*** AVAILABLE RECORDS Section Begins ***
Lemma length_diag (M : matrix) : length (diag M) = length M.
Proof. unfold diag. now rewrite length_map, length_seq. Qed.

Lemma nth_diag (M : matrix) (c : nat) :
  (c < length M)%nat -> nth c (diag M) 0 = entry M c c.
Proof. intros Hc. unfold diag. now rewrite nth_map_seq. Qed.

Lemma length_sum1 (M : matrix) : length (sum1 M) = length M.
Proof. unfold sum1. now rewrite length_map. Qed.

Lemma nth_sum1 (M : matrix) (c : nat) :
  (c < length M)%nat -> nth c (sum1 M) 0 = vsum (nth c M []).
Proof. intros Hc. unfold sum1. now apply nth_map_lt. Qed.

Lemma ncols_square (n : nat) (M : matrix) : has_shape n n M -> ncols M = n.
Proof.
  intros [Hr Hc]. unfold ncols. destruct M as [|row M]; simpl in *; [exact Hr|].
  now inversion Hc.
Qed.

Lemma length_sum0 (M : matrix) : length (sum0 M) = ncols M.
Proof. unfold sum0. now rewrite length_map, length_seq. Qed.

Lemma nth_sum0 (M : matrix) (c : nat) :
  (c < ncols M)%nat -> nth c (sum0 M) 0 = vsum (column M c).
Proof. intros Hc. unfold sum0. now rewrite nth_map_seq. Qed.

Lemma length_iou (n : nat) (M : matrix) :
  has_shape n n M -> length (MetricIoU.iou M) = n.
Proof.
  intros HM. pose proof (ncols_square n M HM) as Hn. destruct HM as [Hr _].
  unfold MetricIoU.iou, MetricIoU.false_positive, MetricIoU.false_negative,
    MetricIoU.true_positive, vdiv, vadd, vsub.
  rewrite !length_zip_with, !length_diag, !length_sum0, !length_sum1. lia.
Qed.

(** Entry [c] of the quotient of line 90. *)
Lemma nth_iou (n : nat) (M : matrix) (c : nat) :
  has_shape n n M -> (c < n)%nat ->
  nth c (MetricIoU.iou M) NaN
  = true_divide (entry M c c)
                (entry M c c + (vsum (column M c) - entry M c c)
                 + (vsum (nth c M []) - entry M c c)).
Proof.
  intros HM Hc. pose proof (ncols_square n M HM) as Hn.
  assert (Hr : length M = n) by apply HM.
  unfold MetricIoU.iou, MetricIoU.false_positive, MetricIoU.false_negative,
    MetricIoU.true_positive, vdiv, vadd, vsub.
  rewrite (nth_zip_with _ _ _ c 0 0)
    by (rewrite ?length_zip_with, ?length_diag, ?length_sum0, ?length_sum1; lia).
  rewrite (nth_zip_with _ _ _ c 0 0)
    by (rewrite ?length_zip_with, ?length_diag, ?length_sum0, ?length_sum1; lia).
  rewrite (nth_zip_with _ _ _ c 0 0)
    by (rewrite ?length_zip_with, ?length_diag, ?length_sum0, ?length_sum1; lia).
  rewrite (nth_zip_with _ (sum0 M) _ c 0 0)
    by (rewrite ?length_zip_with, ?length_diag, ?length_sum0, ?length_sum1; lia).
  rewrite (nth_zip_with _ (sum1 M) _ c 0 0)
    by (rewrite ?length_zip_with, ?length_diag, ?length_sum0, ?length_sum1; lia).
  rewrite nth_diag, nth_sum0, nth_sum1 by lia. reflexivity.
Qed.

Lemma true_divide_floor_not_nan (x y : Z) : is_nan (true_divide x (Z.max y 1)) = false.
Proof.
  unfold true_divide, fdiv.
  destruct (Z.eqb_spec (Z.max y 1) 0); [lia | reflexivity].
Qed.

Lemma vdiv_floor_not_nan (u w : vector) :
  Forall (fun x => is_nan x = false) (vdiv u (maximum w 1)).
Proof.
  unfold vdiv, zip_with, maximum. revert w.
  induction u as [|x u IH]; intros [|y w]; simpl; constructor.
  - apply true_divide_floor_not_nan.
  - apply IH.
Qed.

Lemma length_per_class_iu (n : nat) (M : matrix) :
  has_shape n n M -> length (fst (IoU.per_class_iu M)) = (n - 1)%nat.
Proof.
  intros HM. pose proof (ncols_square n M HM) as Hn. destruct HM as [Hr _].
  unfold IoU.per_class_iu, vdiv, maximum, from1, vsub, vadd. cbn [fst].
  rewrite length_zip_with, length_map, !length_tl, !length_zip_with,
    !length_diag, !length_sum0, !length_sum1. lia.
Qed.

(** Entry [c - 1] of [per_class_iu], the one of class [c >= 1]. *)
Lemma nth_per_class_iu (n : nat) (M : matrix) (c : nat) :
  has_shape n n M -> (1 <= c < n)%nat ->
  nth (c - 1) (fst (IoU.per_class_iu M)) NaN
  = true_divide (entry M c c)
                (Z.max (vsum (nth c M []) + vsum (column M c) - entry M c c) 1).
Proof.
  intros HM Hc. pose proof (ncols_square n M HM) as Hn.
  assert (Hr : length M = n) by apply HM.
  unfold IoU.per_class_iu, vdiv, maximum, from1, vsub, vadd. cbn [fst].
  rewrite (nth_zip_with _ _ _ (c - 1) 0 0)
    by (rewrite ?length_map, ?length_tl, ?length_zip_with, ?length_diag,
          ?length_sum0, ?length_sum1; lia).
  rewrite (nth_map_lt _ _ _ 0)
    by (rewrite ?length_tl, ?length_zip_with, ?length_diag,
          ?length_sum0, ?length_sum1; lia).
  rewrite !nth_tl. replace (S (c - 1)) with c by lia.
  rewrite (nth_zip_with _ _ _ c 0 0)
    by (rewrite ?length_zip_with, ?length_diag, ?length_sum0, ?length_sum1; lia).
  rewrite (nth_zip_with _ _ _ c 0 0)
    by (rewrite ?length_zip_with, ?length_diag, ?length_sum0, ?length_sum1; lia).
  rewrite nth_diag, nth_sum0, nth_sum1 by lia. reflexivity.
Qed.

Lemma length_per_class_PA (M : matrix) : length (IoU.per_class_PA M) = length M.
Proof.
  unfold IoU.per_class_PA, vdiv, maximum.
  rewrite length_zip_with, length_map, length_diag, length_sum1. lia.
Qed.

Lemma nth_per_class_PA (M : matrix) (c : nat) :
  (c < length M)%nat ->
  nth c (IoU.per_class_PA M) NaN
  = true_divide (entry M c c) (Z.max (vsum (nth c M [])) 1).
Proof.
  intros Hc. unfold IoU.per_class_PA, vdiv, maximum.
  rewrite (nth_zip_with _ _ _ c 0 0)
    by (rewrite ?length_map, ?length_diag, ?length_sum1; lia).
  rewrite (nth_map_lt _ _ _ 0) by (rewrite length_sum1; lia).
  rewrite nth_diag, nth_sum1 by lia. reflexivity.
Qed.

(** ** The IoU of a confusion matrix *)

(** C2, for each of the two definitions.  In the first definition, [value()] yields for
    every class [c < N] the quotient
    [M[c][c] / (M[c][c] + (column_sum[c] - M[c][c]) + (row_sum[c] - M[c][c]))],
    a [0/0] is NaN, and the mean is taken over the entries that are not
    NaN.  In the second definition [value()] returns the entries of the
    classes [1 .. N-1] only, each
    [M[c][c] / max(row_sum[c] + column_sum[c] - M[c][c], 1)]: none of them is
    NaN, and all of them enter the mean. *)
Theorem value_iou_formula :
  (forall (C : Type) (conf_value : C -> matrix) (self : MetricIoU.t C) (n c : nat),
      MetricIoU.ignore_index C self = None ->
      has_shape n n (conf_value (MetricIoU.conf_metric C self)) ->
      (c < n)%nat ->
      exists v,
        MetricIoU.value C conf_value self = Ok (v, nanmean v) /\
        length v = n /\
        nth c v NaN
        = true_divide
            (entry (conf_value (MetricIoU.conf_metric C self)) c c)
            (entry (conf_value (MetricIoU.conf_metric C self)) c c
             + (vsum (column (conf_value (MetricIoU.conf_metric C self)) c)
                - entry (conf_value (MetricIoU.conf_metric C self)) c c)
             + (vsum (nth c (conf_value (MetricIoU.conf_metric C self)) [])
                - entry (conf_value (MetricIoU.conf_metric C self)) c c)) /\
        nanmean v
        = fdiv (fsum (filter not_nan v)) (Z.of_nat (length (filter not_nan v)))) /\
  true_divide 0 0 = NaN /\
  (forall (n : nat) (M : matrix) (c : nat),
      has_shape n n M ->
      (1 <= c < n)%nat ->
      length (fst (fst (IoU.value {| IoU.num_classes := n; IoU.hist := M |})))
      = (n - 1)%nat /\
      nth (c - 1) (fst (fst (IoU.value {| IoU.num_classes := n; IoU.hist := M |}))) NaN
      = true_divide (entry M c c)
                    (Z.max (vsum (nth c M []) + vsum (column M c) - entry M c c) 1) /\
      Forall (fun x => is_nan x = false)
             (fst (fst (IoU.value {| IoU.num_classes := n; IoU.hist := M |}))) /\
      snd (fst (IoU.value {| IoU.num_classes := n; IoU.hist := M |}))
      = nanmean (fst (fst (IoU.value {| IoU.num_classes := n; IoU.hist := M |})))).
Proof.
  split; [|split].
  - intros C conf_value self n c Hign HM Hc.
    exists (MetricIoU.iou (conf_value (MetricIoU.conf_metric C self))).
    split; [|split; [|split]].
    + unfold MetricIoU.value, MetricIoU.value_of. rewrite Hign. reflexivity.
    + now apply length_iou.
    + now apply (nth_iou n).
    + apply nanmean_filter.
  - reflexivity.
  - intros n M c HM Hc.
    change (fst (fst (IoU.value {| IoU.num_classes := n; IoU.hist := M |})))
      with (fst (IoU.per_class_iu M)).
    split; [|split; [|split]].
    + now apply length_per_class_iu.
    + now apply (nth_per_class_iu n).
    + unfold IoU.per_class_iu. cbn [fst]. apply vdiv_floor_not_nan.
    + reflexivity.
Qed.

Lemma value_iou_formula_witness :
  (MetricIoU.ignore_index matrix (held one_class_seen) = None /\
   has_shape 2 2 one_class_seen /\ (1 < 2)%nat /\
   exists v,
     MetricIoU.value matrix (fun M => M) (held one_class_seen) = Ok (v, nanmean v) /\
     length v = 2%nat /\
     nth 1 v NaN = NaN /\
     nanmean v = Fin 1) /\
  (has_shape 2 2 one_class_seen /\ (1 <= 1 < 2)%nat /\
   nth 0 (fst (fst (IoU.value {| IoU.num_classes := 2; IoU.hist := one_class_seen |})))
       NaN
   = Fin 0).
Proof.
  destruct value_iou_formula as [Hfirst [_ Hsecond]].
  assert (Hs : has_shape 2 2 one_class_seen) by (split; [reflexivity | repeat constructor]).
  split.
  - split; [reflexivity|]. split; [exact Hs|]. split; [lia|].
    destruct (Hfirst matrix (fun M => M) (held one_class_seen) 2%nat 1%nat
                     eq_refl Hs ltac:(lia)) as [v [Hv [Hl [Hn Hm]]]].
    exists v. injection Hv as Hv. subst v.
    split; [reflexivity|]. split; [exact Hl|]. split; [exact Hn | reflexivity].
  - split; [exact Hs|]. split; [lia|].
    destruct (Hsecond 2%nat one_class_seen 1%nat Hs ltac:(lia)) as [_ [Hn _]].
    exact Hn.
Defined.

(** C2 does not hold for the second definition: with class 1 never
    observed its quotient is [0/0], yet [value()] returns 0 for it, not NaN,
    gives no entry for class 0, and the mean counts the 0. *)
Lemma value_floors_the_denominator :
  true_divide (entry one_class_seen 1 1)
              (entry one_class_seen 1 1
               + (vsum (column one_class_seen 1) - entry one_class_seen 1 1)
               + (vsum (nth 1 one_class_seen []) - entry one_class_seen 1 1))
  = NaN /\
  fst (IoU.value {| IoU.num_classes := 2; IoU.hist := one_class_seen |})
  = ([Fin 0], Fin 0) /\
  nanmean [Fin 1; NaN] = Fin 1.
Proof. repeat split. Qed.

(** ** The fresh accumulator *)

Lemma vsum_zeros (n : nat) : vsum (repeat 0 n) = 0.
Proof. induction n as [|n IH]; simpl; [reflexivity | exact IH]. Qed.

Lemma diag_zeros (n : nat) : diag (zeros n n) = repeat 0 n.
Proof.
  unfold diag. replace (length (zeros n n)) with n
    by (symmetry; apply repeat_length).
  rewrite (map_ext _ (fun _ => 0)) by (intros i; apply entry_zeros).
  now rewrite map_const, length_seq.
Qed.

Lemma sum1_zeros (n : nat) : sum1 (zeros n n) = repeat 0 n.
Proof. unfold sum1, zeros. now rewrite map_repeat, vsum_zeros. Qed.

Lemma sum0_zeros (n : nat) : sum0 (zeros n n) = repeat 0 n.
Proof.
  unfold sum0. rewrite (ncols_square n) by apply has_shape_zeros.
  rewrite (map_ext _ (fun _ => 0)).
  - now rewrite map_const, length_seq.
  - intros j. unfold column, zeros. rewrite map_repeat, nth_repeat.
    apply vsum_zeros.
Qed.

Lemma zip_with_repeat {A B C : Type} (f : A -> B -> C) (a : A) (b : B) (n : nat) :
  zip_with f (repeat a n) (repeat b n) = repeat (f a b) n.
Proof.
  unfold zip_with. induction n as [|n IH]; simpl; [reflexivity | now rewrite IH].
Qed.

Lemma tl_repeat {A : Type} (a : A) (n : nat) : tl (repeat a n) = repeat a (n - 1).
Proof. destruct n; simpl; [reflexivity | now rewrite Nat.sub_0_r]. Qed.

Lemma iou_zeros (n : nat) : MetricIoU.iou (zeros n n) = repeat NaN n.
Proof.
  unfold MetricIoU.iou, MetricIoU.false_positive, MetricIoU.false_negative,
    MetricIoU.true_positive, vdiv, vadd, vsub.
  rewrite diag_zeros, sum0_zeros, sum1_zeros. now rewrite !zip_with_repeat.
Qed.

Lemma per_class_iu_zeros (n : nat) :
  fst (IoU.per_class_iu (zeros n n)) = repeat (Fin 0) (n - 1).
Proof.
  unfold IoU.per_class_iu, vdiv, vadd, vsub, maximum, from1. cbn [fst].
  rewrite diag_zeros, sum0_zeros, sum1_zeros, !zip_with_repeat, !tl_repeat,
    map_repeat.
  now rewrite zip_with_repeat.
Qed.

(** C4, with the values the code computes.  A freshly constructed or reset accumulator
    holds the all-zero N by N matrix.  [value()] on it returns the N-1
    entries of the classes 1 .. N-1, all equal to 0, and their mean: 0 when
    there is such a class and NaN when there is none.  The quotient
    tp/(tp+fp+fn) of the first definition is NaN for every class of the
    all-zero matrix, with a NaN mean. *)
Theorem fresh_accumulator_value (N : nat) :
  IoU.hist (IoU.__init__ N) = zeros N N /\
  (forall self : IoU.t,
      IoU.hist (IoU.reset self) = zeros (IoU.num_classes self) (IoU.num_classes self) /\
      IoU.num_classes (IoU.reset self) = IoU.num_classes self) /\
  has_shape N N (zeros N N) /\
  (forall i j, entry (zeros N N) i j = 0) /\
  fst (IoU.value (IoU.__init__ N))
  = (repeat (Fin 0) (N - 1), if (2 <=? N)%nat then Fin 0 else NaN) /\
  MetricIoU.value_of None (zeros N N) = Ok (repeat NaN N, NaN).
Proof.
  split; [reflexivity|]. split; [intros self; split; reflexivity|].
  split; [apply has_shape_zeros|]. split; [intros i j; apply entry_zeros|].
  split.
  - change (fst (IoU.value (IoU.__init__ N)))
      with (fst (IoU.per_class_iu (zeros N N)),
            nanmean (fst (IoU.per_class_iu (zeros N N)))).
    rewrite per_class_iu_zeros, nanmean_zeros.
    destruct N as [|[|N]]; reflexivity.
  - unfold MetricIoU.value_of. cbn [MetricIoU.apply_ignore bind].
    now rewrite iou_zeros, nanmean_all_nan.
Qed.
*** AVAILABLE RECORDS Section Ends ***
- EXERCISE:
Only the lines above from the one with "nth 0 (fst (fst" up to and including the one with "eq_refl Hs ltac:(lia))" should be repeated, exactly as written.

- OUTPUT OF THE EXERCISE:
   nth 0 (fst (fst (IoU.value {| IoU.num_classes := 2; IoU.hist := one_class_seen |})))
       NaN
   = Fin 0).
Proof.
  destruct value_iou_formula as [Hfirst [_ Hsecond]].
  assert (Hs : has_shape 2 2 one_class_seen) by (split; [reflexivity | repeat constructor]).
  split.
  - split; [reflexivity|]. split; [exact Hs|]. split; [lia|].
    destruct (Hfirst matrix (fun M => M) (held one_class_seen) 2%nat 1%nat
                     eq_refl Hs ltac:(lia)) as [v [Hv [Hl [Hn Hm]]]].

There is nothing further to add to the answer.